We are deeply concerned that the Belgian Presidency of the Council of the EU 2024 promotes the so-called Chat Control law (officially known as “Regulation… to prevent and combat child sexual abuse”), which targets EU citizens’ and residents’ private, encrypted communications in an unprecedented manner.
Download statementThis proposal is going to be discussed by the EU governments on Wednesday 19 June. And, in our view as human rights and rule of law defenders, it must be opposed.
Given our years-long and direct experience, we are well-aware of the threats posed by authoritarian and other illiberal regimes abusing Western laws to attack their opponents, relatives, associates and human rights activists, including those residing abroad. This phenomenon is called transnational repression.
One of the favourite tools of the dictators’ playbook is the weaponisation of banking data to facilitate politically motivated persecution. Under the guise of law enforcement/judicial cooperation, strongmen continually seek to abuse European AML/CFT regulations to gain access to sensitive information on inconvenient individuals. Surveillance, malicious prosecution, fabrication of evidence, blackmail, threats to family members – everything becomes much easier. Finally, the situation is even worse when a rogue EU government is drifting away from the rule of law and democracy to nationalist, populist, and increasingly oppressive policies at home (as, e.g., in the cases of Hungary and, up until recently – Poland).
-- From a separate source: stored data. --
(* ===== verification/SystemFacts.v ===== *)
(** * The kernel keeps running

    What holds in every state the booted kernel can get into: an invariant of
    the step relation of [System], by induction on the steps, from what
    [kernel_main] leaves ([BootFacts]). *)

From S2P Require Import Prelude.
From S2P Require Import Fmt.
From S2P Require Import MemMap.
From S2P Require Import Heap.
From S2P Require Import HeapTiles.
From S2P Require Import HeapFacts.
From S2P Require Import HeapFrame.
From S2P Require Import Machine.
From S2P Require Import Descriptors.
From S2P Require Import DescriptorFacts.
From S2P Require Import Pic.
From S2P Require Import Interrupts.
From S2P Require Import InterruptFacts.
From S2P Require Import Sync.
From S2P Require Import Input.
From S2P Require Import Keyboard.
From S2P Require Import KeyboardFacts.
From S2P Require Import Task.
From S2P Require Import TaskFacts.
From S2P Require Import SwitchFacts.
From S2P Require Import Ata.
From S2P Require Import AtaFacts.
From S2P Require Import GoatFs.
From S2P Require Import GoatFsFacts.
From S2P Require Import GoatFsSpec.
From S2P Require Import Shell.
From S2P Require Import ShellFacts.
From S2P Require Import Pit.
From S2P Require Import Boot.
From S2P Require Import BootMachine.
From S2P Require Import BootMemory.
From S2P Require Import BootFacts.
From S2P Require Import Deliver.
From S2P Require Import System.
From S2P Require Import SystemProgress.
From S2P Require Import Session.
From S2P Require Import HandlerFacts.
From S2P Require Import Booting.
From S2P Require Import BootingFacts.
#[local] Open Scope Z_scope.

Module SystemFacts.
Import Machine Sync Input Ata AtaDrive AtaFacts PicHw Pit8254 BootMachine BootMemory BootFacts Shell Boot Deliver System SystemProgress HandlerFacts Booting BootingFacts.
#[local] Existing Instance Idt.Gate_inhabited.
#[local] Strategy expand [dev cpu memory screen gdt idt tss ints frames heap TICKS kbd queue ata fs sched WRITER SERIAL1 log].

(** The running task, the next one and the one after. *)
Lemma next_turns n : let c := (n mod 3)%nat in let c' := (S n mod 3)%nat in
  (c < 3)%nat /\ (c' < 3)%nat /\ c <> c' /\ exists c'', (c'' < 3)%nat /\ c'' <> c /\ c'' <> c' /\ c'' = ((n + 2) mod 3)%nat /\
    forall i, (i < 3)%nat -> i = c \/ i = c' \/ i = c''.
Proof.
  cbv zeta. pose proof (Nat.div_mod n 3 ltac:(lia)) as Hd. pose proof (Nat.mod_upper_bound n 3 ltac:(lia)) as Hb.
  assert (forall r, (r < 3)%nat -> forall q x, x = (3 * q + r)%nat -> (x mod 3 = r)%nat) as Hm.
  { intros r Hr q x ->. rewrite Nat.add_comm, Nat.mul_comm, Nat.Div0.mod_add. by apply Nat.mod_small. }
  destruct (n mod 3)%nat as [|[|[|r]]]; [..|lia].
  - rewrite (Hm 1%nat ltac:(lia) (n / 3)%nat (S n)), (Hm 2%nat ltac:(lia) (n / 3)%nat (n + 2)%nat) by lia.
    split_and!; [lia..|]. exists 2%nat. split_and!; lia.
  - rewrite (Hm 2%nat ltac:(lia) (n / 3)%nat (S n)), (Hm 0%nat ltac:(lia) (n / 3 + 1)%nat (n + 2)%nat) by lia.
    split_and!; [lia..|]. exists 0%nat. split_and!; lia.
  - rewrite (Hm 0%nat ltac:(lia) (n / 3 + 1)%nat (S n)), (Hm 1%nat ltac:(lia) (n / 3 + 1)%nat (n + 2)%nat) by lia.
    split_and!; [lia..|]. exists 1%nat. split_and!; lia.
Qed.
(* ===== verification/SessionFacts.v ===== *)
(** * The running kernel is a terminal

    Every run of [System] tells the story of [Session]: nothing typed is lost
    but for a full queue, nothing is replied to twice or out of order, and
    nothing else is printed. *)

From S2P Require Import Prelude.
From S2P Require Import Fmt.
From S2P Require Import MemMap.
From S2P Require Import Heap.
From S2P Require Import HeapTiles.
From S2P Require Import HeapFacts.
From S2P Require Import HeapFrame.
From S2P Require Import Machine.
From S2P Require Import Descriptors.
From S2P Require Import DescriptorFacts.
From S2P Require Import Pic.
From S2P Require Import Interrupts.
From S2P Require Import InterruptFacts.
From S2P Require Import Sync.
From S2P Require Import Input.
From S2P Require Import Keyboard.
From S2P Require Import KeyboardFacts.
From S2P Require Import Task.
From S2P Require Import TaskFacts.
From S2P Require Import SwitchFacts.
From S2P Require Import Ata.
From S2P Require Import AtaFacts.
From S2P Require Import GoatFs.
From S2P Require Import GoatFsFacts.
From S2P Require Import GoatFsSpec.
From S2P Require Import Shell.
From S2P Require Import ShellFacts.
From S2P Require Import Pit.
From S2P Require Import Boot.
From S2P Require Import BootMachine.
From S2P Require Import BootMemory.
From S2P Require Import BootFacts.
From S2P Require Import Deliver.
From S2P Require Import System.
From S2P Require Import SystemProgress.
From S2P Require Import Session.
From S2P Require Import HandlerFacts.
From S2P Require Import Booting.
From S2P Require Import BootingFacts.
From S2P Require Import SystemFacts.
#[local] Open Scope Z_scope.

Module SessionFacts.
Import Machine Sync Input InputFacts Ata AtaDrive AtaFacts PicHw Pit8254 BootMachine BootMemory BootFacts Shell Boot Deliver System
  SystemProgress Session HandlerFacts Booting BootingFacts SystemFacts.
#[local] Existing Instance Idt.Gate_inhabited.

Section session.
Context {D : Type} `{PortIO D} `{WordIO D} {disk : Z -> list Z}.
Context `{!PicDevice D} `{!PitDevice D} `{!AtaDevice D disk} `{!BootMachine D disk}.
Context (p : Program) (code : Code).

Abbreviation K := (Kernel D).
Abbreviation S := (System D).

(** ** Steps that neither take nor handle a key *)

Record quiet (s s' : S) : Prop := {
  qu_log : exists es, log (kernel s') = log (kernel s) ++ es /\ (es = [] \/ status es);
  qu_input : queue (kernel s') = queue (kernel s) /\ kbd (kernel s') = kbd (kernel s);
  qu_shell : forall at_ e last, threads s !! 0%nat = Some (ShellTask at_ e last) ->
    exists at' last', threads s' !! 0%nat = Some (ShellTask at' e last') /\ in_hand at' = in_hand at_
}.

Lemma status_item start bs (s : S) items f (lg : list effect) es : tells start bs s items f -> lg = log (kernel s) ++ es ->
  es = [] \/ status es -> exists items', keys items' = keys items /\ lg = start ++ render [] items' /\ Forall noted items'.
Proof.
  intros [-> Hn _ _ _ _ _] -> [->|Hes]; [exists items; by rewrite app_nil_r|]. exists (items ++ [Note es]).
  rewrite keys_app, render_app, app_assoc. cbn. rewrite !app_nil_r. split_and!; [done..|]. apply Forall_app. by split; [|constructor].
Qed.

(** All keys that were not turned away. *)
Definition accepted (s : S) (items : list item) (f : fifo) : list KeyEvent := keys items ++ taken s ++ waiting f.

Lemma quiet_tells start bs s s' items f : tells start bs s items f -> quiet s s' ->
  exists items', tells start bs s' items' f /\ accepted s' items' f = accepted s items f.
Proof.
  intros Ht [(es & Hlog & Hes) [Hq Hk] Hsh]. destruct (status_item _ _ _ _ _ _ _ Ht Hlog Hes) as (items' & Hks & Hl & Hn).
  destruct Ht as [_ _ (at_ & e & last & Hth & Hline) Hqu Hm Hkept Hlost]. destruct (Hsh _ _ _ Hth) as (at' & last' & Hth' & Hhand).
  assert (taken s' = taken s) as Htk by (unfold taken; by rewrite Hth, Hth'). exists items'.
  split; [|unfold accepted; by rewrite Hks, Htk]. split; rewrite ?Hq, ?Hk, ?Hks, ?Htk; try done. exists at', e, last'. done.
Qed.

Section running.
Context (Hck : code_ok p code) (Hpo : program_ok p).
Context (Hok : disk_ok disk) (img : list Z).
Context (Himg : GoatFs.Packer.pack GoatFs.Packer.FILES = Some img) (Hinst : GoatFsFacts.installed disk img).
Context (map : MemMap.Map.MemoryMap) (tr0 : list label) (bs0 : list Z) (k0 : K) (ts : list HeapTiles.Tiles.tile) (pa pb : Z).
Context (Hb : base_state p code map tr0 bs0 k0 ts pa pb).

Abbreviation inv := (inv p code k0 ts).

Lemma steps_inv tr s l s' : inv tr s -> step p code s l (Done s') -> inv (tr ++ [l]) s'.
Proof.
  intros Hi Hs. destruct Hb as [Hto Hsteady Hvec Hfs Hif _ _].
  assert (exists s2, Done s' = Done s2 /\ inv (tr ++ [l]) s2) as (s2 & [= <-] & Hi') by (by eapply step_ok). done.
Qed.

Lemma shell_thread tr s t : inv tr s -> threads s !! 0%nat = Some t -> exists at_ e last, t = ShellTask at_ e last.
Proof.
  intros Hi Ht. destruct (iv_threads _ _ _ _ _ _ Hi) as [_ Hth]. destruct (Hth 0%nat ltac:(lia)) as (t' & Ht' & Ho & _).
  rewrite Ht in Ht'. injection Ht' as <-. destruct t as [|at_ e last|]; [done|by eexists _, _, _|by destruct Ho].
Qed.

(** The statement of the running thread replaces that thread. *)
Lemma quiet_goes (s : S) k t es : log k = log (kernel s) ++ es -> es = [] \/ status es -> queue k = queue (kernel s) ->
  kbd k = kbd (kernel s) ->
  (forall at_ e last, threads s !! 0%nat = Some (ShellTask at_ e last) -> current s = 0%nat ->
     exists at' last', t = ShellTask at' e last' /\ in_hand at' = in_hand at_) -> quiet s (goes s k t).
Proof.
  intros Hl Hes Hq Hk Ht. split; [by exists es|done|]. intros at_ e last Hth. unfold goes. cbn [threads].
  destruct (decide (current s = 0%nat)) as [Hc|Hc].
  - destruct (Ht _ _ _ Hth Hc) as (at' & last' & -> & Hh). exists at', last'. split; [|done]. rewrite Hc.
    apply list_lookup_insert_eq. by eapply lookup_lt_Some.
  - exists at_, last. split; [|done]. by rewrite list_lookup_insert_ne.
Qed.

(** Switching tasks is silent; the shell is where it was, or parked. *)
Lemma quiet_yield tr' s r parked alone s' : inv tr' s' -> yield p code s r parked alone = Done s' ->
  (forall at_ e last, threads s !! 0%nat = Some (ShellTask at_ e last) -> current s = 0%nat -> in_hand at_ = [] /\
     (exists at' last', alone = ShellTask at' e last' /\ in_hand at' = []) /\
     forall fl, exists at' last', parked fl = ShellTask at' e last' /\ in_hand at' = []) -> quiet s s'.
Proof.
  intros Hi Hy Hpa. unfold yield in Hy.
  destruct (Task.yield_now _ _ _ _ _ _) as [[[[[st c] r'] m] [fl|]]| |]; try discriminate; cbn [mbind outcome_bind] in Hy.
  2: { injection Hy as <-. apply (quiet_goes s _ alone []); try done; [cbn; by rewrite app_nil_r|by left|].
       intros at_ e last Hth Hc. destruct (Hpa _ _ _ Hth Hc) as (-> & Ha & _). exact Ha. }
  set (k := {| (kernel s) with sched := st; cpu := c; memory := m |}) in *. set (s1 := goes s k (parked fl)) in *.
  assert (quiet s s1) as [Hlog Hin Hsh].
  { apply (quiet_goes s _ _ []); try done; [cbn; by rewrite app_nil_r|by left|].
    intros at_ e last Hth Hc. destruct (Hpa _ _ _ Hth Hc) as (-> & _ & Hp). apply Hp. }
  assert (log (kernel s') = log (kernel s1) /\ queue (kernel s') = queue (kernel s1) /\ kbd (kernel s') = kbd (kernel s1) /\
    (threads s' = threads s1 \/ exists i lb, threads s' = <[i := DemoTask DClock lb 0 0]> (threads s1))) as (El & Eq & Ek & Eth).
  { unfold resume in Hy. repeat case_match; try discriminate; injection Hy as <-; cbn [kernel threads log queue kbd]; eauto 10. }
  split; rewrite ?El, ?Eq, ?Ek; [done|done|]. intros at_ e last Hth. destruct (Hsh _ _ _ Hth) as (at' & last' & Hth1 & Hh).
  destruct Eth as [->|(i & lb & Eth)]; [by exists at', last'|]. destruct (decide (i = 0%nat)) as [->|Hne].
  - exfalso. assert (threads s' !! 0%nat = Some (DemoTask DClock lb 0 0)) as Hd
      by (rewrite Eth; apply list_lookup_insert_eq; by eapply lookup_lt_Some).
    by destruct (shell_thread _ _ _ Hi Hd) as (? & ? & ? & ?).
  - exists at', last'. split; [|done]. by rewrite Eth, list_lookup_insert_ne.
Qed.

(** ** One statement *)

(** What a statement does to the keys: none is forgotten. *)
Definition keeps start bs (s : S) items f (s' : S) : Prop :=
  exists items' f', tells start bs s' items' f' /\ lost f' = lost f /\ accepted s' items' f' = accepted s items f.

Lemma goes_here (s : S) k t t0 : current s = 0%nat -> threads s !! 0%nat = Some t0 -> threads (goes s k t) !! 0%nat = Some t.
Proof. intros Hc Ht. unfold goes. cbn [threads]. rewrite Hc. apply list_lookup_insert_eq. by eapply lookup_lt_Some. Qed.

Lemma quiet_keeps start bs (s s' : S) items f : tells start bs s items f -> quiet s s' -> keeps start bs s items f s'.
Proof. intros Ht Hq. destruct (quiet_tells _ _ _ _ _ _ Ht Hq) as (items' & H2 & H3). by exists items', f. Qed.

(** The shell takes the next key. *)
Lemma pop_tells start bs (s : S) items f e last q : tells start bs s items f -> current s = 0%nat ->
  threads s !! 0%nat = Some (ShellTask Pop e last) -> holds q (fifo_pop f).1 ->
  keeps start bs s items f (goes s {| (kernel s) with queue := mkMutex false q |}
    (match (fifo_pop f).2 with Some ev => ShellTask (Handle ev) e last | None => ShellTask Clock e last end)).
Proof.
  intros [Hl Hn (a2 & e2 & l2 & Hth2 & Hln) Hq Hm Hk Hlo] Hc Hth Hq'. rewrite Hth in Hth2. injection Hth2 as <- <- <-.
  exists items, (fifo_pop f).1. unfold accepted, taken in *. rewrite Hth in *. cbn [in_hand app] in *.
  unfold fifo_pop in *. destruct (waiting f) as [|ev es] eqn:Hw; cbn [fst snd waiting lost] in *; rewrite (goes_here s _ _ _ Hc Hth);
    cbn [in_hand app]; rewrite ?Hw; (split; [|done]); (split; try done; [by eexists _, _, _; rewrite (goes_here s _ _ _ Hc Hth)|..]);
    unfold taken; rewrite (goes_here s _ _ _ Hc Hth); cbn [in_hand app]; by rewrite ?Hw.
Qed.

(** The shell replies to the key in hand. *)
Lemma handle_tells start bs (s : S) items f e e' line last ev d : tells start bs s items f -> current s = 0%nat ->
  threads s !! 0%nat = Some (ShellTask (Handle ev) e last) -> ShellFacts.holds_line e line ->
  ShellFacts.holds_line e' (ShellFacts.edit line ev) ->
  keeps start bs s items f (goes s (print {| (kernel s) with dev := d |} (ShellFacts.respond line ev)) (ShellTask Pop e' last)).
Proof.
  intros [Hl Hn (a2 & e2 & l2 & Hth2 & Hln) Hq Hm Hk Hlo] Hc Hth Hline Hline'. rewrite Hth in Hth2. injection Hth2 as <- <- <-.
  unfold taken in Hk, Hlo. rewrite Hth in Hk, Hlo. cbn [in_hand] in Hk, Hlo.
  rewrite (ShellFacts.holds_unique _ _ _ Hline Hln) in *. exists (items ++ [Key ev]), f.
  assert (keys (items ++ [Key ev]) = keys items ++ [ev]) as Hks by (by rewrite keys_app).
  match goal with |- tells _ _ ?s' _ _ /\ _ => assert (threads s' !! 0%nat = Some (ShellTask Pop e' last)) as Ht' by (by eapply goes_here) end.
  unfold accepted. assert (taken s = [ev]) as Htk by (unfold taken; by rewrite Hth).
  assert (forall s' : S, threads s' !! 0%nat = Some (ShellTask Pop e' last) -> taken s' = []) as Htk' by (intros s' Hs'; unfold taken; by rewrite Hs').
  rewrite Htk, (Htk' _ Ht'), Hks, <-app_assoc. split; [|done]. split; rewrite ?Hks, ?(Htk' _ Ht'), <-?app_assoc; try done.
  - unfold goes, print. cbn [kernel log]. rewrite Hl, render_app. cbn [render]. by rewrite app_nil_r, <-app_assoc.
  - apply Forall_app. split; [done|]. by constructor.
  - eexists _, _, _. split; [exact Ht'|]. by rewrite fold_left_app.
Qed.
That’s why banking data and privacy must be protected. Yet, the current Chat Control proposal goes much further than AML/CFT laws and legal cooperation frameworks. For declaratively noble purposes, it would establish mass scanning of private communications, allowing access to relatively safe, encrypted messages of millions of people.
We believe that violating the privacy of communications by “Chat Control” will compromise the credibility of the EU, security of European institutions, and fundamental values. We urge members of the Council to reject the Proposal for a “Regulation of the European Parliament and of the Council laying down rules to prevent and combat child sexual abuse” (8579/24).